» **WORKING DATA**
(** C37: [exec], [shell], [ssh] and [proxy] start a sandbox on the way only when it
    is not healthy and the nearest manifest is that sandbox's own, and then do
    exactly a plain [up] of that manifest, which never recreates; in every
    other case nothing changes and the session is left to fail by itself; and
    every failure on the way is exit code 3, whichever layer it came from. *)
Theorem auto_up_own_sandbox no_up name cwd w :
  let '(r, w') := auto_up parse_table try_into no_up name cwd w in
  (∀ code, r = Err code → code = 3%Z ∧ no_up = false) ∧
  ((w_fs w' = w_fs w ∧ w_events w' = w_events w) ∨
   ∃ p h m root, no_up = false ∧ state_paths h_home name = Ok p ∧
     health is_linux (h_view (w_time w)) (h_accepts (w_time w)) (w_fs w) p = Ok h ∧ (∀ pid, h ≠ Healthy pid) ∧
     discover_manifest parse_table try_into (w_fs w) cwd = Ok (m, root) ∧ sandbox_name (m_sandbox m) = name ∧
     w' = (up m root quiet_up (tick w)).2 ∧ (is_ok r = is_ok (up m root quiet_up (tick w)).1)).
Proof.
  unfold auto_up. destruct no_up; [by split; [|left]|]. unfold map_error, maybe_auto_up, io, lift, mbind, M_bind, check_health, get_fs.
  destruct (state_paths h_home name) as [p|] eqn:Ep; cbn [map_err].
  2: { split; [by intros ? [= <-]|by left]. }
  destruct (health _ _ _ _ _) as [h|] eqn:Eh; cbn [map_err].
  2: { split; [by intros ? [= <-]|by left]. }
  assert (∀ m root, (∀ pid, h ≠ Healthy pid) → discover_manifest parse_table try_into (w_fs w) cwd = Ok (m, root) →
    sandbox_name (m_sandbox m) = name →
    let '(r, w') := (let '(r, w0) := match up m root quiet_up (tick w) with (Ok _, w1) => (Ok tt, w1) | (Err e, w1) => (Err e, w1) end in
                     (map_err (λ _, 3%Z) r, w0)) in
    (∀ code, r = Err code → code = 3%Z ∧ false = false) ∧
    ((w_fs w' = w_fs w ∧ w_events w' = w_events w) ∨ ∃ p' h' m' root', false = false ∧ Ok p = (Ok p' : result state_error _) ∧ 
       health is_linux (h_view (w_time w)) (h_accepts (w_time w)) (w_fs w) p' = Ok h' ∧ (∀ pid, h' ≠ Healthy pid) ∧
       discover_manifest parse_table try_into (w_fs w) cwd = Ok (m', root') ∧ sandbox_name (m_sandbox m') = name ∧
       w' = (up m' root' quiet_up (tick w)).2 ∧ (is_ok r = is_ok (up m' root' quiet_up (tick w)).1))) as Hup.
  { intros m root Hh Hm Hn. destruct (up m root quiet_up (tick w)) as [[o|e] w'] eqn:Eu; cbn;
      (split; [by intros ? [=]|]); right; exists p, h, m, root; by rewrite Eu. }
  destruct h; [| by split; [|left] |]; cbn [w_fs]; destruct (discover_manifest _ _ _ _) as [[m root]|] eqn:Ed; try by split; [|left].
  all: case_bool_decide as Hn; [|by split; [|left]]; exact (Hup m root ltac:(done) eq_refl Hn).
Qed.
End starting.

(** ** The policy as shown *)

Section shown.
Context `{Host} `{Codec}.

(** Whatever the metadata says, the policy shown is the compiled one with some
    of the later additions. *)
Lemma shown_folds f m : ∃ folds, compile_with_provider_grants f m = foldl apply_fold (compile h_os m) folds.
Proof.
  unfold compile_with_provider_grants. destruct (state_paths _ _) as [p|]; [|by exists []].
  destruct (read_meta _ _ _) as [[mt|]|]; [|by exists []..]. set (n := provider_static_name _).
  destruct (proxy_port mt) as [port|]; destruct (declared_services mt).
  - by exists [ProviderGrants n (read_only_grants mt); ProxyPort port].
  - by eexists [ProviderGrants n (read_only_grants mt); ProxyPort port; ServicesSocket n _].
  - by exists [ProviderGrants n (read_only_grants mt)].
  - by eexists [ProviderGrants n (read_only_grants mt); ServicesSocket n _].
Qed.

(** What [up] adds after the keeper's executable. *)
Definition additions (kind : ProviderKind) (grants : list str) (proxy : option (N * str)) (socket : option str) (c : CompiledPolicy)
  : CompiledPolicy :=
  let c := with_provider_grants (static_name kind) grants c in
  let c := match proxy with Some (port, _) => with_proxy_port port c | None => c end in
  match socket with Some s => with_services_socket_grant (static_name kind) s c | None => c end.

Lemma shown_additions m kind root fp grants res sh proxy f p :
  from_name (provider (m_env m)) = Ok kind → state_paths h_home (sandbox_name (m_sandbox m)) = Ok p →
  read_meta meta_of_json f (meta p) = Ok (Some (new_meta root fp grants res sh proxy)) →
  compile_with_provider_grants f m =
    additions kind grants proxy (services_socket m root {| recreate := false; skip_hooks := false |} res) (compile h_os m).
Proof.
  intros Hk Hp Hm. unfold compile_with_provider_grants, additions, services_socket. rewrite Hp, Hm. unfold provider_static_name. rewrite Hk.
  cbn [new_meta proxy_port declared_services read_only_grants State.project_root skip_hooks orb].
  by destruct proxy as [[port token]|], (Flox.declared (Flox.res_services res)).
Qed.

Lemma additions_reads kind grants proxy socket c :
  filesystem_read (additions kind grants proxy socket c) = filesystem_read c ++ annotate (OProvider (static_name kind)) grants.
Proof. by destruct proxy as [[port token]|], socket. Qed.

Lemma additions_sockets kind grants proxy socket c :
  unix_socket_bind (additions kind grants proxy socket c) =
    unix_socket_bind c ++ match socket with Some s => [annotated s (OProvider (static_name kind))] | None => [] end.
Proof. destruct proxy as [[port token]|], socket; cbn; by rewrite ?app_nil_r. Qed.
---
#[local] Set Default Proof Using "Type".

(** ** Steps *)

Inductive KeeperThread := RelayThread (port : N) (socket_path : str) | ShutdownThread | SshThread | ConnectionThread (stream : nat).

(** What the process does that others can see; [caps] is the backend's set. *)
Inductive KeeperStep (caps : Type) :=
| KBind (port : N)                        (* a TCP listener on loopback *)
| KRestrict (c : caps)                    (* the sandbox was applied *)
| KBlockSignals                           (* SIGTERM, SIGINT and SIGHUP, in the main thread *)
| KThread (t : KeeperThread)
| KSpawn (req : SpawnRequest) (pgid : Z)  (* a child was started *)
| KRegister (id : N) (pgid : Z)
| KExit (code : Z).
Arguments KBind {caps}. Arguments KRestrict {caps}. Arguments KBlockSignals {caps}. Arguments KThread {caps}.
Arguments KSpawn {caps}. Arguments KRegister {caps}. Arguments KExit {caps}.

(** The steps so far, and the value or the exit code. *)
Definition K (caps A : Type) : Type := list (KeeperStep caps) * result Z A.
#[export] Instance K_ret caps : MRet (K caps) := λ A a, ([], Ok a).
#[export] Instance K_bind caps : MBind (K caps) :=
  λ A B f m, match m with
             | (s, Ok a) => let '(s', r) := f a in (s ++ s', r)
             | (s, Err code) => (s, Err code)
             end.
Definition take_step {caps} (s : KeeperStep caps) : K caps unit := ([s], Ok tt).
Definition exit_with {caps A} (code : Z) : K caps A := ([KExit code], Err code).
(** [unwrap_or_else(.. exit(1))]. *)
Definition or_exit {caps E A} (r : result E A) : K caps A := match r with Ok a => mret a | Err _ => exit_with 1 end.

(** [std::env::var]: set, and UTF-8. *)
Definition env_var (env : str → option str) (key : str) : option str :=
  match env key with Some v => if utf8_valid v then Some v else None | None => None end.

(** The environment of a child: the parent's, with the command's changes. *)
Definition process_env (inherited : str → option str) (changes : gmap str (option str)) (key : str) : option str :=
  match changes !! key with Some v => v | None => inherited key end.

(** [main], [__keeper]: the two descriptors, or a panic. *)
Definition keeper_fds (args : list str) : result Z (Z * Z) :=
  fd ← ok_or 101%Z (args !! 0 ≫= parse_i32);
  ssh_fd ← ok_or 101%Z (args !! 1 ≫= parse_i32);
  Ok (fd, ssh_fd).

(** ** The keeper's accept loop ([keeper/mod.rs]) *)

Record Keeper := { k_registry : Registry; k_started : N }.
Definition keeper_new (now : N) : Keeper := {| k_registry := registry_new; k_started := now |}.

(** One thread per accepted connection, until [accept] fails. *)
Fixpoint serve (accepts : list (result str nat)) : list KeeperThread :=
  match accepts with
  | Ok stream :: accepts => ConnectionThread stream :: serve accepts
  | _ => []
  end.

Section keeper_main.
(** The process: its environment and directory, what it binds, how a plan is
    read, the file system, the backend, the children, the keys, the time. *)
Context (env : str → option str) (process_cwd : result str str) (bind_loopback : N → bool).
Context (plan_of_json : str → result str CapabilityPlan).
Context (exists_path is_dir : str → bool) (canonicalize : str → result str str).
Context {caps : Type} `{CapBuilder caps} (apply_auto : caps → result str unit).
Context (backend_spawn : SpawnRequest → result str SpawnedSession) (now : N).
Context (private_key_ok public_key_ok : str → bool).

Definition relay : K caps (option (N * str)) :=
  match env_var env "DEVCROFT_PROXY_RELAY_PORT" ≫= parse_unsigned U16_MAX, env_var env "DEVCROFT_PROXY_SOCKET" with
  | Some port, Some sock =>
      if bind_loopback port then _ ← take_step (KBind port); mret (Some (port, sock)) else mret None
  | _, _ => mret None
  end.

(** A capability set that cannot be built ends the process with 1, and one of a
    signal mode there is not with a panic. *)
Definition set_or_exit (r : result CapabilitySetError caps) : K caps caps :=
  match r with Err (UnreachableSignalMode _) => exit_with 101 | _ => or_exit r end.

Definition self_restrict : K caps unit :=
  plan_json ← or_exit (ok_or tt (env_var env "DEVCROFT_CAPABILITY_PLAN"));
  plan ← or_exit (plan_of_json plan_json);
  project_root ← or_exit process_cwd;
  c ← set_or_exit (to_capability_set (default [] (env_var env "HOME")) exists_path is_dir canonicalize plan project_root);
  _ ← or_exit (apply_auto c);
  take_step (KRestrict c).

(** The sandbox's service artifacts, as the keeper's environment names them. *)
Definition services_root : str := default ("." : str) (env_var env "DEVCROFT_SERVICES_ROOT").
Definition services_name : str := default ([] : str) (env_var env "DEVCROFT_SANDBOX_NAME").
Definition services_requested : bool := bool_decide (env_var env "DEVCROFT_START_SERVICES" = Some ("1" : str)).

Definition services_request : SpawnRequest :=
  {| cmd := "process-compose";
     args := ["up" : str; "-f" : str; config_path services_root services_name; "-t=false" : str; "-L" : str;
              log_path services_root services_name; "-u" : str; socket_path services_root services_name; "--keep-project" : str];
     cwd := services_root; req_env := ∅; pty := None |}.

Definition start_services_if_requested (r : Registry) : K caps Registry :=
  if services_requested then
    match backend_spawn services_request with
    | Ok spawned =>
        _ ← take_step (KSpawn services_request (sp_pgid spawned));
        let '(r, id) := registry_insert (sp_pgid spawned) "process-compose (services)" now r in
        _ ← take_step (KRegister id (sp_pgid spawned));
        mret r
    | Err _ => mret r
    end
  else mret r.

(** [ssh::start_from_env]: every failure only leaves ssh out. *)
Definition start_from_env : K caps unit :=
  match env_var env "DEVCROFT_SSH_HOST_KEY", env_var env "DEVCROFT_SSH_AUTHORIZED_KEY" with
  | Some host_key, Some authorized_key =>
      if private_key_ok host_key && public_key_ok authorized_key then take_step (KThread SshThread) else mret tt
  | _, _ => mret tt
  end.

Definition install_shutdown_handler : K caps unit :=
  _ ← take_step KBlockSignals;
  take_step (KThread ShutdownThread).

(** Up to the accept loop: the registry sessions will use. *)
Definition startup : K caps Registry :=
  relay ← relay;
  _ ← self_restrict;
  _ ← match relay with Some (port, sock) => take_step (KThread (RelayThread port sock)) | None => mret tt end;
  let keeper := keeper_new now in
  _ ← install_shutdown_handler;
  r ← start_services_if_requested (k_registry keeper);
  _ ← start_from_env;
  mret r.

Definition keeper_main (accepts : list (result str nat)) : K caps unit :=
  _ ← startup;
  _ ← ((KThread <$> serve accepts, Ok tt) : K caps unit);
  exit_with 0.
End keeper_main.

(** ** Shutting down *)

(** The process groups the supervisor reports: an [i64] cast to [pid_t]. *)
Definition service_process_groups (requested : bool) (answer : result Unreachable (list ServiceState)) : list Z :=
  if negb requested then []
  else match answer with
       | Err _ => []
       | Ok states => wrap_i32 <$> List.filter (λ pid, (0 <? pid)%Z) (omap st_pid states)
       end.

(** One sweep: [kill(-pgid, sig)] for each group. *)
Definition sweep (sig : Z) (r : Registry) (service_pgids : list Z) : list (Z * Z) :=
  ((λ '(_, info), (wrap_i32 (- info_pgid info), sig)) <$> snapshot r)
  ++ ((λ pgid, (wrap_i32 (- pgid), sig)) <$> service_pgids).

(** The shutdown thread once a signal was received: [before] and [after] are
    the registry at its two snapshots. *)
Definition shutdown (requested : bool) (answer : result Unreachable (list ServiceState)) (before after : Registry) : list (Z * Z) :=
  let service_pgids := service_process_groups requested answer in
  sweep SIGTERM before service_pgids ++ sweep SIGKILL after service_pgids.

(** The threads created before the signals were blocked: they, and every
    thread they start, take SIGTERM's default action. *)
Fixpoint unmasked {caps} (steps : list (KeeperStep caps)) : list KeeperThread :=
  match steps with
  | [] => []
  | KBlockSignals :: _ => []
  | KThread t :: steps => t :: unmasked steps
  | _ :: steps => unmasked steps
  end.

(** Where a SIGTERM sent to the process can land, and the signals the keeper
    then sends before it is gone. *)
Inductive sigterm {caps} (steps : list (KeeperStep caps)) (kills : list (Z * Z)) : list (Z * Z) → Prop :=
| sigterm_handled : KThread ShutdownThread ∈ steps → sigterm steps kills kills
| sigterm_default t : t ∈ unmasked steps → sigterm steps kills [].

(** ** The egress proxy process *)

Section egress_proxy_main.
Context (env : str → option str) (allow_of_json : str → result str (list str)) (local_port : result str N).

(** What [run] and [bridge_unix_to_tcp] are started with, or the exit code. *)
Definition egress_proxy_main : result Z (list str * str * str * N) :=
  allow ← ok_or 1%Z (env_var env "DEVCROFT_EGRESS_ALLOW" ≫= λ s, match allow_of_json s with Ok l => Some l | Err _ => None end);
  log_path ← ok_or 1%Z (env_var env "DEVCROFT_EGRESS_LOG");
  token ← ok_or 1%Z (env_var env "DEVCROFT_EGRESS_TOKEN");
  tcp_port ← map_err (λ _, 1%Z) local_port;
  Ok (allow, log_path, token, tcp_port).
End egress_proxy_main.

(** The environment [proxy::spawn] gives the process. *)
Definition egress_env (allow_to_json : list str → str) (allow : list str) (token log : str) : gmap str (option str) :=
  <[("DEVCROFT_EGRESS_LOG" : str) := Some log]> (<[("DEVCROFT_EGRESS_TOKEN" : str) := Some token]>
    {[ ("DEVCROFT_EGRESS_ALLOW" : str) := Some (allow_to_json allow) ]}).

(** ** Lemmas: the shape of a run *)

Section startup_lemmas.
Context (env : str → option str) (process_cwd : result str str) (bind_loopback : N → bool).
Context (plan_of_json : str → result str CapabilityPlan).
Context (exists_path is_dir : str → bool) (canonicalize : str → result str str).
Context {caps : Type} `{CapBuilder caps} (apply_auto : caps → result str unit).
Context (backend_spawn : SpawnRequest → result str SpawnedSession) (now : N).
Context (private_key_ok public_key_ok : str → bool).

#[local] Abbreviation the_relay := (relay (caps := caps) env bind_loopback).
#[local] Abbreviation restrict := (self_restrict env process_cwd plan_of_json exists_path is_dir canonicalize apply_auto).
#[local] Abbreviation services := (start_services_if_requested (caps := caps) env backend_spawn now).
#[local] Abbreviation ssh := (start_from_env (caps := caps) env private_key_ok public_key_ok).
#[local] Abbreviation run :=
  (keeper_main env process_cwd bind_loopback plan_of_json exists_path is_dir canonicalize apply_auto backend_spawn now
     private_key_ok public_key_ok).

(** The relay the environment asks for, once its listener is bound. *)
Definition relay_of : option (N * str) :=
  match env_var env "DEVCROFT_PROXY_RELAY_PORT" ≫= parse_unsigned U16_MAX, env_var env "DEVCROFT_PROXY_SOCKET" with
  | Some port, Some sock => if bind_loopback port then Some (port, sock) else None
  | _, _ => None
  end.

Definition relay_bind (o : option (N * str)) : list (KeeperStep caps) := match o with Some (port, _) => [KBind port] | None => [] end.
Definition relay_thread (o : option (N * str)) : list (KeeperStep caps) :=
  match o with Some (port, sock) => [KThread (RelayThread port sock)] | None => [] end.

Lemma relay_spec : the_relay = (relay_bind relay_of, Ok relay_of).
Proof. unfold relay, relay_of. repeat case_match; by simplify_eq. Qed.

» **EXERCISE PROMPT**
From the listing above, return the lines starting at the one with "(** One thread" and ending at the one with "Section keeper_main.", both kept, exactly as they appear and nothing more.

» **TASK RESPONSE**
(** One thread per accepted connection, until [accept] fails. *)
Fixpoint serve (accepts : list (result str nat)) : list KeeperThread :=
  match accepts with
  | Ok stream :: accepts => ConnectionThread stream :: serve accepts
  | _ => []
  end.

Section keeper_main.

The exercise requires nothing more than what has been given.